The director general of the Philippine Economic Zone Authority (Peza) since it was formed by President Fidel V. Ramos in 1995, De Lima concluded last Oct. 19 a two-week, six-country road show to invite investors from Norway, Denmark, the United Kingdom, Poland, Hungary and the Czech Republic to do business in the Philippines. Veering from the usual practice in government-sponsored trade promotion and investment road shows, De Lima set out with a mission of two people—herself and her executive assistant of 18 years, Lita Malicdan—and relied on the resources of Philippine embassies or consulates in the countries she visited.
Here’s a glimpse of her all-work-and-no-play schedule: She arrived in Europe on Oct. 6. The next day, she was in Oslo presenting a paper on the opportunities for Norwegian investors in Philippine economic zones. On Oct. 9, she was in Copenhagen inviting Danish businessmen to take a keen look at the Philippines. She delivered the same sales pitch in London on Oct. 11, in Warsaw on Oct. 14, in Budapest on Oct. 16, and in Prague on Oct. 18.
Peza is an investment promotion and incentive-granting agency attached to the Department of Trade and Industry. De Lima’s record must be why four presidents decided to keep her at its helm. From 16 economic zones with about 400 companies in 1994 under the preceding Export Processing Zone Authority (or Epza), Peza under De Lima grew to 293 ecozones with more than 3,000 locator companies employing nearly a million people as of August of this year. The investments during the Epza years from 1986 to 1994 amounted to P22.3 billion. In contrast, the investments under Peza from 1995 to 2012 reached P2.31 trillion. And the Philippines now has 65 manufacturing ecozones, 18 agro-industrial parks, 18 tourism ecozones, two medical tourism centers, and 190 information technology parks.
De Lima’s hard work has not escaped the attention of the private sector. In 2010, she was declared “Management Man of the Year” by the Management Association of the Philippines, the first and only woman thus recognized by the prestigious organization in its history. (She shared the award with businessman Ramon R. Del Rosario Jr., president and CEO of Phinma.) The award required, among others, “integrity, leadership and management qualities; contribution to nation-building and values formation, and effective stewardship within the confines of the highest standard of business and management practice.” The MAP also cited De Lima for “courage, professionalism and ability to transcend politics and resist pressures while effectively serving under four Philippine presidents and consistently preserving Peza’s integrity as an institution.”
Why invest in the Philippines? De Lima stresses some compelling reasons why the world’s businessmen should seriously consider this part of Asia. The Philippines’ competitive edge remains in its workers being among the best in the world (“literate, English-speaking, easy to train, hardworking and very friendly”). The other reasons are the Philippines’ strategic location, its being a hospitable and comfortable second home for expatriates, fiscal incentives for export companies, and ease of doing business (Peza is a one-stop shop for all government agencies involved in investments, and a “non-stop shop” as Good Friday is the only day of the year that it is closed).

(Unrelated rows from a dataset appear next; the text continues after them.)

Variable fs : jsstring.
Hypothesis fs_not_empty : fs <> [].

Lemma includes_prefix a b R : includes (a ++ b) R = false -> includes a R = false.
Proof.
  intros H. destruct (includes a R) eqn:E; [|reflexivity].
  apply includes_true in E. destruct E as (p & q & ->).
  assert (includes ((p ++ R ++ q) ++ b) R = true) as E.
  { apply includes_true. exists p, (q ++ b). now rewrite <- !app_assoc. }
  congruence.
Qed.

Lemma sep_free_first sep p q :
  sep <> [] -> sep_free sep p = true ->
  split (p ++ sep ++ q) sep = p :: split q sep.
Proof.
  intros Hs H. apply split_first; [exact Hs|].
  now apply negb_true_iff.
Qed.

Lemma sep_free_alone sep p :
  sep <> [] -> sep_free sep p = true -> split p sep = [p].
Proof.
  intros Hs H. apply split_no_separator; [exact Hs|].
  apply negb_true_iff in H. now apply includes_prefix in H.
Qed.

(** The parts of a well-formed entry: its four fields, then parts that
    join back into the remainder. *)
Lemma split_entry e :
  sep_free fs (e_hash e) = true -> sep_free fs (e_date e) = true ->
  sep_free fs (e_author e) = true -> sep_free fs (e_subject e) = true ->
  exists bodyParts,
    split (render_entry fs e) fs
    = e_hash e :: e_date e :: e_author e :: e_subject e :: bodyParts
    /\ join bodyParts fs = join (e_rest e) fs.
Proof.
  intros Hh Hd Ha Hm. unfold render_entry, entry_fields.
  rewrite !join_cons by easy.
  rewrite !sep_free_first by assumption.
  destruct (e_rest e) as [|b rest].
  - exists []. cbn [join]. now rewrite sep_free_alone.
  - exists (split (join (b :: rest) fs) fs).
    rewrite join_cons by easy. rewrite sep_free_first by assumption.
    split; [reflexivity|apply join_split].
Qed.

Lemma parse_chunk_entry commits e :
  sep_free fs (e_hash e) = true -> sep_free fs (e_date e) = true ->
  sep_free fs (e_author e) = true -> sep_free fs (e_subject e) = true ->
  parse_chunk fs commits (render_entry fs e)
  = Ok (commits ++ [commit_of_entry fs e]).
Proof.
  intros Hh Hd Ha Hm.
  destruct (split_entry e Hh Hd Ha Hm) as (bodyParts & Hs & Hj).
  unfold parse_chunk. rewrite Hs. cbn. rewrite Hj. reflexivity.
Qed.

(** What one round of the loop does, whatever the chunk. *)
Lemma parse_chunk_cases commits c :
  (length (split c fs) < 4 /\ parse_chunk fs commits c = Ok commits)
  \/ (4 <= length (split c fs)
      /\ exists r, parse_chunk fs commits c = Ok (commits ++ [r])).
Proof.
  unfold parse_chunk.
  destruct (split c fs) as [|h [|d [|a [|m bodyParts]]]] eqn:E; cbn;
    try (left; split; [lia|reflexivity]).
  right. split; [lia|]. eexists. reflexivity.
Qed.

Lemma for_of_app {A St} (round : St -> A -> result St) xs ys st :
  for_of round (xs ++ ys) st = (st' <- for_of round xs st ;; for_of round ys st').
Proof.
  revert st. induction xs as [|x xs IH]; intros st; cbn; [reflexivity|].
  destruct (round st x); cbn; [apply IH|reflexivity].
Qed.

(** The loop never throws, and it appends one record for each chunk of
    four parts or more. *)
Lemma for_of_parse_chunk chunks commits :
  exists added,
    for_of (parse_chunk fs) chunks commits = Ok (commits ++ added)
    /\ length added
       = length (filter (fun c => 4 <=? length (split c fs)) chunks).
Proof.
  revert commits. induction chunks as [|c chunks IH]; intros commits.
  - exists []. cbn. now rewrite app_nil_r.
  - cbn [for_of filter].
    destruct (parse_chunk_cases commits c) as [[L ->]|[L [r ->]]]; cbn [bind].
    + destruct (IH commits) as (added & -> & Hl). exists added.
      split; [reflexivity|].
      destruct (Nat.leb_spec 4 (length (split c fs))); [lia|exact Hl].
    + destruct (IH (commits ++ [r])) as (added & -> & Hl).
      exists (r :: added). rewrite <- app_assoc. split; [reflexivity|].
      destruct (Nat.leb_spec 4 (length (split c fs))); [|lia].
      cbn. now rewrite Hl.
Qed.

Lemma for_of_entries cs es commits :
  forallb (entry_ok cs fs) es = true ->
  for_of (parse_chunk fs) (map (render_entry fs) es) commits
  = Ok (commits ++ map (commit_of_entry fs) es).
Proof.
  revert commits. induction es as [|e es IH]; intros commits H;
    cbn [map for_of].
  - now rewrite app_nil_r.
  - cbn [forallb] in H. apply andb_prop in H. destruct H as [He Hes].
    unfold entry_ok in He. repeat (apply andb_prop in He; destruct He as [He ?]).
    rewrite parse_chunk_entry by assumption. cbn [bind].
    rewrite IH by assumption. now rewrite <- app_assoc.
Qed.

End ParseGitLog.

(** *** The blob as a whole *)

Section Blob.

Variables cs fs : jsstring.
Hypothesis cs_not_empty : cs <> [].
Hypothesis fs_not_empty : fs <> [].

Lemma includes_short S R : length S < length R -> includes S R = false.
Proof.
  intros H. destruct (includes S R) eqn:E; [|reflexivity].
  apply includes_true in E. destruct E as (p & q & ->).
  rewrite !length_app in H. lia.
Qed.

Lemma sep_free_nil : sep_free cs [] = true.
Proof.
  unfold sep_free. apply negb_true_iff, includes_short. cbn [app].
  assert (length cs = length (removelast cs) + 1) as E.
  { rewrite (app_removelast_last 0%N cs_not_empty) at 1.
    now rewrite length_app. }
  lia.
Qed.

Lemma split_nil : split [] cs = [[]].
Proof. destruct cs; [congruence|reflexivity]. Qed.

Lemma split_join_chunks chunks :
  chunks <> [] -> forallb (sep_free cs) chunks = true ->
  split (join chunks cs) cs = chunks.
Proof.
  induction chunks as [|c chunks IH]; [congruence|]. intros _ H.
  cbn [forallb] in H. apply andb_prop in H. destruct H as [Hc H].
  destruct chunks as [|c' chunks].
  - now apply sep_free_alone.
  - rewrite join_cons by easy. rewrite sep_free_first by assumption.
    f_equal. now apply IH.
Qed.

Lemma split_separator_alone : split cs cs = [[]; []].
Proof.
  rewrite <- (app_nil_r cs) at 1. change (cs ++ []) with ([] ++ cs ++ []).
  rewrite sep_free_first by (auto using sep_free_nil).
  now rewrite split_nil.
Qed.

Lemma split_join_chunks_trailing chunks :
  chunks <> [] -> forallb (sep_free cs) chunks = true ->
  split (join chunks cs ++ cs) cs = chunks ++ [[]].
Proof.
  induction chunks as [|c chunks IH]; [congruence|]. intros _ H.
  cbn [forallb] in H. apply andb_prop in H. destruct H as [Hc H].
  destruct chunks as [|c' chunks].
  - cbn [join app]. rewrite <- (app_nil_r cs) at 1.
    rewrite sep_free_first by assumption. now rewrite split_nil.
  - rewrite join_cons by easy. rewrite <- !app_assoc.
    rewrite sep_free_first by assumption.
    cbn [app]. f_equal. now apply IH.
Qed.

Lemma filter_kept (chunks : list jsstring) :
  forallb (fun c => negb (blank c)) chunks = true ->
  filter (fun c => truthy_string (trim c)) chunks = chunks.
Proof.
  induction chunks as [|c chunks IH]; intros H; cbn; [reflexivity|].
  cbn in H. apply andb_prop in H. destruct H as [Hc H].
  rewrite truthy_trim, Hc. f_equal. now apply IH.
Qed.

Lemma entry_ok_chunks es :
  forallb (entry_ok cs fs) es = true ->
  forallb (sep_free cs) (map (render_entry fs) es) = true
  /\ forallb (fun c => negb (blank c)) (map (render_entry fs) es) = true.
Proof.
  induction es as [|e es IH]; intros H; [auto|].
  cbn [map forallb] in *. apply andb_prop in H. destruct H as [He H].
  destruct (IH H) as [Hs Hb]. unfold entry_ok in He.
  apply andb_prop in He. destruct He as [He Hnb].
  apply andb_prop in He. destruct He as [_ Hsf].
  rewrite Hs, Hb, Hnb, Hsf. auto.
Qed.

(** The chunks that survive the whitespace filter are the entries, with
    or without the separator at the end. *)
Lemma kept_chunks es trailing :
  forallb (entry_ok cs fs) es = true ->
  filter (fun c => truthy_string (trim c))
    (split (render_log cs fs es trailing) cs)
  = map (render_entry fs) es.
Proof.
  intros H. destruct (entry_ok_chunks es H) as [Hs Hb].
  unfold render_log. destruct es as [|e es].
  - cbn [map join app]. destruct trailing.
    + now rewrite split_separator_alone.
    + now rewrite split_nil.
  - destruct trailing.
    + rewrite split_join_chunks_trailing by (easy || exact Hs).
      rewrite filter_app, filter_kept by exact Hb.
      cbn [filter trim trimEnd trimStart rev truthy_string]. apply app_nil_r.
    + rewrite app_nil_r, split_join_chunks by (easy || exact Hs).
      now apply filter_kept.
Qed.

Lemma parseGitLog_render es trailing :
  forallb (entry_ok cs fs) es = true ->
  parseGitLog (render_log cs fs es trailing) cs fs
  = Ok (map (commit_of_entry fs) es).
Proof.
  intros H. unfold parseGitLog. rewrite kept_chunks by exact H.
  now rewrite (for_of_entries fs fs_not_empty cs).
Qed.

In January 2012, Peza was the only ecozone agency cited for best practices worldwide by the World Bank’s investment arm, International Finance Corp.
Perhaps one very important consideration that De Lima wants to emphasize in all her investment-promotion trips is the fact that there is no graft and corruption in Peza. “I would like to make a difference. Corruption deters foreign investment,” she said.
In these times when corruption from Customs to Congress is the stuff of daily news, De Lima presents the best example of a competent and hardworking public servant. It takes sacrifice and a sense of patriotism to work like she does. If even a tenth of the bureaucracy had the same work ethic and dedication, this country would be truly prosperous.